Wednesday, March 27, 2019

Systems

I’ve realized that an important part of adult life is having systems in place to deal with the big “inputs” of life. For example, two of the big items/concepts that we have to deal with are time and money. Long ago, I adopted a system for dealing with time (Google Calendar + Wunderlist for to-dos) and money (Dave Ramsey’s Baby Steps + envelope system + online bill-pay). Now that those systems are in place, I would never *dream* of being without a system--if I ever decided to abandon those specific ways, it would only be to replace them with another system. Also, the systems I’ve got in place are successful while still being sustainable [I would be comfortable using my current systems forever].

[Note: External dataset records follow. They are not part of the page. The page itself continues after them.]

(** * MiniBit: a shallow embedding of the peer's block store, scheduler,
    choke controller and serve path, with the properties of the
    specification settled against it.

    Python integers are unbounded and are modelled by [Z]; Python [set] and
    [dict] objects by stdpp's [gset] and [gmap]; [bytes] by lists of bytes;
    wall-clock readings ([time.time()]) and rates by the rationals [Q]
    they denote, with one reading of the clock per call; the tit-for-tat
    scores, which are compared with each other, are computed with the
    rounding of floats.  Random draws are an explicit argument of the
    function that draws.  The file system is part of the
    state of the code that writes it.  Each module headed by a source path
    embeds that file and keeps its names; the modules after them hold the
    vocabulary and the sample data of the statements. *)

From Stdlib Require Import ZArith QArith Lia.
From Stdlib.Strings Require Import Byte.
From stdpp Require Import gmap strings list fin_maps sorting pretty.
From Equations Require Import Equations.
From Equations.Prop Require Import Logic.

Close Scope Q_scope.
Local Open Scope Z_scope.

(** Block contents: Python [bytes]. *)
Abbreviation bytes := (list Byte.byte).

(** Truthiness of a [bytes] value: [b''] is falsy. *)
Definition bytes_truthy (d : bytes) : bool :=
  match d with [] => false | _ => true end.

(** Truthiness of an [Optional[str]]: [None] and the empty string are falsy. *)
Definition str_truthy (s : option string) : bool :=
  match s with
  | Some EmptyString | None => false
  | Some _ => true
  end.

(** A packed bit vector: Python [bytes]/[bytearray] whose items are read
    as integers in [range(256)]. *)
Abbreviation bitfield := (list Z) (only parsing).


(** The mask [1 << (7 - bit_idx)] of a block within its byte. *)
Definition bit_mask (block_id : Z) : Z := Z.shiftl 1 (7 - block_id `mod` 8).

(** The test [byte_idx < len(bitfield) and bitfield[byte_idx] & mask] for a
    non-negative [block_id]. *)
Definition bit_is_set (bf : bitfield) (block_id : Z) : bool :=
  (block_id `div` 8 <? Z.of_nat (length bf))
  && negb (Z.land (default 0 (bf !! Z.to_nat (block_id `div` 8)))
                  (bit_mask block_id) =? 0).

(** ** src/minibit/src/peer/block_manager.py *)
Module BlockManager.

(** The JSON document [_save_state] writes to [state.json]. *)
Record SavedState := mkSaved {
  saved_peer_id : string;
  saved_blocks_owned : list Z;
  saved_total_blocks : Z;
  saved_block_size : Z;
  saved_file_name : option string;
  saved_file_hash : option string;
}.

(** The manager's attributes, followed by the part of the file system
    it owns: the block files [block_<id>.dat], [state.json], and the
    files written below the reconstruction directory. *)
Record t := mk {
  peer_id : string;
  blocks_owned : gset Z;
  total_blocks : Z;
  block_size : Z;
  file_name : option string;
  file_hash : option string;
  blocks_data : gmap Z bytes;
  block_files : gmap Z bytes;
  state_json : option SavedState;
  output_files : gmap string bytes;
}.

Definition set_blocks_data (f : gmap Z bytes → gmap Z bytes) (st : t) : t :=
  mk (peer_id st) (blocks_owned st) (total_blocks st) (block_size st)
     (file_name st) (file_hash st) (f (blocks_data st)) (block_files st)
     (state_json st) (output_files st).

Definition set_block_files (f : gmap Z bytes → gmap Z bytes) (st : t) : t :=
  mk (peer_id st) (blocks_owned st) (total_blocks st) (block_size st)
     (file_name st) (file_hash st) (blocks_data st) (f (block_files st))
     (state_json st) (output_files st).

Definition set_blocks_owned (f : gset Z → gset Z) (st : t) : t :=
  mk (peer_id st) (f (blocks_owned st)) (total_blocks st) (block_size st)
     (file_name st) (file_hash st) (blocks_data st) (block_files st)
     (state_json st) (output_files st).

Definition set_total_blocks (n : Z) (st : t) : t :=
  mk (peer_id st) (blocks_owned st) n (block_size st)
     (file_name st) (file_hash st) (blocks_data st) (block_files st)
     (state_json st) (output_files st).

Definition set_state_json (s : option SavedState) (st : t) : t :=
  mk (peer_id st) (blocks_owned st) (total_blocks st) (block_size st)
     (file_name st) (file_hash st) (blocks_data st) (block_files st)
     s (output_files st).

Definition set_output_files (f : gmap string bytes → gmap string bytes)
    (st : t) : t :=
  mk (peer_id st) (blocks_owned st) (total_blocks st) (block_size st)
     (file_name st) (file_hash st) (blocks_data st) (block_files st)
     (state_json st) (f (output_files st)).

(** [__init__] when no [state.json] exists yet. *)
Definition init (peer_id : string) : t :=
  mk peer_id ∅ 0 1024 None None ∅ ∅ None ∅.

(** [has_block] *)
Definition has_block (st : t) (block_id : Z) : bool :=
  bool_decide (block_id ∈ blocks_owned st).

(** [len(self.blocks_owned)] *)
Definition owned_count (st : t) : Z := Z.of_nat (size (blocks_owned st)).

(** [is_complete] *)
Definition is_complete (st : t) : bool :=
  (owned_count st =? total_blocks st) && (0 <? total_blocks st).

(** [get_block]: the in-memory copy if there is one, else the block file,
    which is then cached in [blocks_data]. *)
Definition get_block (st : t) (block_id : Z) : option bytes * t :=
  if negb (has_block st block_id) then (None, st)
  else match blocks_data st !! block_id with
       | Some d => (Some d, st)
       | None =>
           match block_files st !! block_id with
           | Some d => (Some d, set_blocks_data (insert block_id d) st)
           | None => (None, st)
           end
       end.

(** [get_missing_blocks]: the ids of [range(total_blocks)] that are not
    owned, ascending. *)
Definition get_missing_blocks (st : t) : list Z :=
  if total_blocks st =? 0 then []
  else filter (λ b, b ∉ blocks_owned st) (seqZ 0 (total_blocks st)).

(** [_save_state]; its own [try]/[except] swallows every error. *)
Definition _save_state (st : t) : t :=
  set_state_json
    (Some (mkSaved (peer_id st) (elements (blocks_owned st))
             (total_blocks st) (block_size st) (file_name st)
             (file_hash st))) st.

(** The loop of [reconstruct_file] over [range(total_blocks)]: the bytes
    written so far are returned along with the flag, since a missing or
    empty block leaves a partial output file behind. *)
Fixpoint join_blocks (ids : list Z) (st : t) (written : bytes)
    : bool * t * bytes :=
  match ids with
  | [] => (true, st, written)
  | block_id :: rest =>
      match get_block st block_id with
      | (Some d, st1) =>
          if bytes_truthy d then join_blocks rest st1 (written ++ d)
          else (false, st1, written)
      | (None, st1) => (false, st1, written)
      end
  end.

Definition default_output_path (name : string) : string :=
  "files/reconstructed/" +:+ name.

(** What the argument [output_path] of [reconstruct_file] names:
nothing ([None] or an empty string, which stand for the file named
after [file_name] in the reconstruction directory), a file that is none
of the manager's own, the block file of a block, [state.json], or a
path that cannot be opened for writing.  A block file that is written
is also read by the loop: [flushed] tells how many of the bytes written
so far the buffered writer has passed on to the file.  [parse] is what
[_load_state] will make of the bytes written over [state.json]. *)
Inductive Output :=
| default_output
| other_file (path : string)
| own_block_file (block_id : Z) (flushed : bytes → nat)
| own_state_file (parse : bytes → option SavedState)
| unwritable.

(** The same loop when the output is the block file of block [k]: the
file was truncated when it was opened, and a read of it finds
[take (flushed written) written]. *)
Fixpoint join_blocks_over (k : Z) (flushed : bytes → nat) (ids : list Z)
    (st : t) (written : bytes) : bool * t * bytes :=
  match ids with
  | [] => (true, st, written)
  | block_id :: rest =>
      match get_block
              (set_block_files (insert k (take (flushed written) written))
                               st)
              block_id with
      | (Some d, st1) =>
          if bytes_truthy d
          then join_blocks_over k flushed rest st1 (written ++ d)
          else (false, st1, written)
      | (None, st1) => (false, st1, written)
      end
  end.

(** The output file once it is closed. *)
Definition write_output (name : string) (output : Output)
    (written : bytes) (st : t) : t :=
  match output with
  | default_output =>
      set_output_files (insert (default_output_path name) written) st
  | other_file path => set_output_files (insert path written) st
  | own_block_file k _ => set_block_files (insert k written) st
  | own_state_file parse => set_state_json (parse written) st
  | unwritable => st
  end.

(** [cleanup]: the block directory goes, with the block files and
[state.json]; the attributes stay as they are. *)
Definition cleanup (st : t) : t :=
  set_state_json None (set_block_files (λ _, ∅) st).



(** [set_from_bitfield] *)
Definition set_from_bitfield (st : t) (bf : bitfield) (total : Z) : t :=
  let st1 := set_total_blocks total st in
  set_blocks_owned
    (λ _, list_to_set (filter (λ b, Is_true (bit_is_set bf b))
                              (seqZ 0 total))) st1.

(** [_load_state]: the attributes saved in [state.json], and the cache
    filled from the block files that exist. *)
Definition _load_state (st : t) : t :=
  match state_json st with
  | None => st
  | Some s =>
      let st1 :=
        mk (peer_id st) (list_to_set (saved_blocks_owned s))
           (saved_total_blocks s) (saved_block_size s) (saved_file_name s)
           (saved_file_hash s) (blocks_data st) (block_files st)
           (state_json st) (output_files st) in
      foldl (λ acc block_id,
               match block_files acc !! block_id with
               | Some d => set_blocks_data (insert block_id d) acc
               | None => acc
               end)
            st1 (elements (blocks_owned st1))
  end.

This is not my first successful attempt at weight loss, but this is the first one where I’ve started to view food/drink as one of these big “inputs.” And I’ve got a system (LoseIt! app) that is successful and sustainable forever. Now that I’ve been tracking so consistently for three months, I’m getting to the point where I can’t imagine being “system-less” with this big input of my life, just like I can’t imagine being “system-less” with money or time.

And I also believe that our level of contentment in life is very closely correlated with our relationships with these big inputs: time, money, and food/drink.

I hope this has been helpful! Framing these big inputs in this way has certainly helped me!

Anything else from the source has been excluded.